# [What the task asks]
If a line in the records below contains the word "rest", return that line.

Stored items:
(* ===== verification/BlkEngine.v ===== *)
(** The two ways a worker reaches the disk, [virtio-devices/src/blk/engine.rs], and
    how it waits on them ([Worker::wait] and the loop of [Worker::run] of
    blk/worker.rs): the ring of [io_uring], with the queue's kick armed inside it,
    and the fallback that does each request where it is submitted.

    The ring is the kernel's and the io_uring crate's, the class [IoUring] with what
    they document ([IoUringLaws]); the calls of the fallback are the class
    [SyncHost].  Both engines keep the contract a worker needs, [EngineLaws], and
    against that contract alone the worker is shown to have with the kernel exactly
    the requests in its slab. *)

From S2P Require Import Prelude GuestMem Virtqueue BlkDisk BlkDiskFacts Msix MsixFacts BlkWorker.
From S2P Require Import BlkWorkerFacts BlkDrain.

(** * Engines *)

(** [Engine::run]: whether a kick arrived and what has finished, or an error.  [None]
    when [fuel] signals in a row were not enough to get through the wait. *)
Class EngineRun (E : Type) := { engine_run : nat -> E -> bool -> option (E * option (bool * list Done)) }.

(** [as i32]. *)
Definition to_i32 (x : Z) : Z := let u := u32 x in if u <? 2 ^ 31 then u else u - 2 ^ 32.

(** ** io_uring *)

Definition KICK_TOKEN : Z := 2 ^ 64 - 1.

(** A submission entry: the read of the kick, or a job on the registered file. *)
Inductive Sqe := KickRead | Io (tok : Z) (j : Job).

Definition user_data (s : Sqe) : Z := match s with KickRead => KICK_TOKEN | Io t _ => t end.

Record Cqe := { cqe_data : Z; cqe_result : Z }.

Inductive Entered := Submitted | Interrupted | Refused.

(** [enter] is [submit], or [submit_and_wait(1)]; [reap] syncs the completion queue
    and empties it; [kick_buf] is where the kernel puts the eventfd's counter. *)
Class IoUring (K : Type) := {
  sq_push : K -> Sqe -> K * bool;
  taskrun : K -> bool;
  enter : K -> bool -> K * Entered;
  reap : K -> K * list Cqe;
  kick_buf : K -> Z
}.
Lemma scan_stream fuel lim ctx rs p :
  Forall rec_ok rs -> (length (rs ≫= encode) <= fuel)%nat ->
  scan fuel lim ctx (rs ≫= encode) p = inr (foldl (rec_step lim ctx) p rs, []).
Proof.
  intros Hr. revert fuel p. induction Hr as [|r rs Hr _ IH]; intros fuel p Hf; cbn in Hf |- *.
  { by destruct fuel. }
  rewrite length_app in Hf. pose proof (encode_length r). destruct fuel as [|fuel]; [lia|].
  rewrite scan_encode by done. apply IH. lia.
Qed.

Lemma rec_steps_proposed lim ctx rs p :
  proposed (foldl (rec_step lim ctx) p rs) = proposed p ++ stream_charges ctx rs.
Proof.
  revert p. induction rs as [|r rs IH]; intros p; simpl; [by rewrite app_nil_r|]. rewrite IH.
  destruct r as [b s h|]; simpl; [|done]. unfold propose.
  destruct (has_bits h AMDGPU_GEM_DOMAIN_VRAM); simpl; [by rewrite <- app_assoc|].
  by destruct (has_bits h AMDGPU_GEM_DOMAIN_GTT).
Qed.

(** With the stream's length as fuel the walk always ends where the source's
    loop does: fewer bytes left than a header. *)
Lemma scan_ends fuel lim ctx rec p p' rest :
  (length rec <= fuel)%nat -> scan fuel lim ctx rec p = inr (p', rest) -> (length rest < CCMD_HDR_LEN)%nat.
Proof.
  revert rec p. induction fuel as [|fuel IH]; intros rec p Hf; simpl.
  { intros [= <- <-]. unfold CCMD_HDR_LEN. lia. }
  destruct (Nat.ltb_spec (length rec) CCMD_HDR_LEN) as [Hl|Hl]; [by intros [= <- <-]|].
  destruct (rd_u32 rec 0) as [cmd|]; [|done]. destruct (rd_u32 rec 4) as [len|]; [|done].
  destruct (bad_len len _) eqn:Eb; [done|]. unfold bad_len, CCMD_HDR_LEN in Eb. bool_prop.
  destruct (scan_record _ _ _ _ _ _); [done|]. apply IH. rewrite length_drop. lia.
Qed.

Lemma stream_sizes ctx rs :
  Forall rec_ok rs -> Forall (fun kb : (Z * Z) * Z => 0 <= kb.2) (stream_charges ctx rs).
Proof.
  intros Hr. unfold stream_charges. apply Forall_bind. eapply Forall_impl; [exact Hr|].
  intros [b s h|c l]; simpl; [|constructor]. intros (_ & Hs & _).
  destruct (has_bits h AMDGPU_GEM_DOMAIN_VRAM); [|constructor].
  apply Forall_singleton. simpl. unfold is_word in Hs. lia.
Qed.

Lemma stream_charges_new ctx b s h rs :
  stream_charges ctx (GemNew b s h :: rs) =
  (if has_bits h AMDGPU_GEM_DOMAIN_VRAM then [((ctx, b), s)] else []) ++ stream_charges ctx rs.
Proof. done. Qed.

(** The running total, and when the budget is reported passed. *)
Lemma rec_steps_over lim ctx rs p :
  Forall rec_ok rs -> 0 <= tentative p -> tentative p + sum_sizes (stream_charges ctx rs) < 2 ^ 64 ->
  let p' := foldl (rec_step lim ctx) p rs in
  tentative p' = tentative p + sum_sizes (stream_charges ctx rs) /\
  (over p' <> None <-> over p <> None \/ (stream_charges ctx rs <> [] /\ lim < tentative p')) /\
  (forall w, over p' = Some (MalformedStream w) -> over p = Some (MalformedStream w)).
Proof.
  intros Hr. revert p. induction Hr as [|r rs Hr Hrs IH]; intros p Hp Hlt.
  { simpl. split; [lia|]. split; [|done]. split; [by left|]. intros [?|[? _]]; done. }
  pose proof (sum_sizes_nonneg _ (stream_sizes ctx rs Hrs)) as H0.
  destruct r as [b s h|cmd body]; cbn [foldl rec_step]; [|by apply IH].
  destruct Hr as (_ & Hs & _). unfold is_word in Hs. rewrite stream_charges_new in *.
  unfold propose. destruct (has_bits h AMDGPU_GEM_DOMAIN_VRAM);
    cbn [app sum_sizes snd tentative] in Hlt |- *.
  2: { destruct (has_bits h AMDGPU_GEM_DOMAIN_GTT);
         match goal with |- context [foldl _ ?x rs] => exact (IH x Hp Hlt) end. }
  unfold saturating_add. rewrite Z.min_l by lia.
  match goal with |- context [foldl _ ?x rs] => set (p1 := x) end.
  destruct (IH p1) as (Et & Eo & Em); [simpl; lia|simpl; lia|]. simpl in Et. rewrite Et.
  split; [lia|]. split.
  - rewrite Eo, Et. simpl. destruct (Z.ltb_spec lim (tentative p + s)) as [Hl|Hl].
    + split; [|by left; destruct (over p)]. intros _. destruct (over p); [by left|right]. split; [done|lia].
    + split; [intros [?|[_ ?]]; [by left|by right]|]. intros [?|[_ Hl']]; [by left|right]. split; [|done].
      intros Hnil. rewrite Hnil in Hl'. simpl in Hl'. lia.
  - intros w Hw. apply Em in Hw. simpl in Hw. destruct (lim <? tentative p + s); [|done].
    by destruct (over p).
Qed.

# [Exercise output]
Lemma scan_ends fuel lim ctx rec p p' rest :
  (length rec <= fuel)%nat -> scan fuel lim ctx rec p = inr (p', rest) -> (length rest < CCMD_HDR_LEN)%nat.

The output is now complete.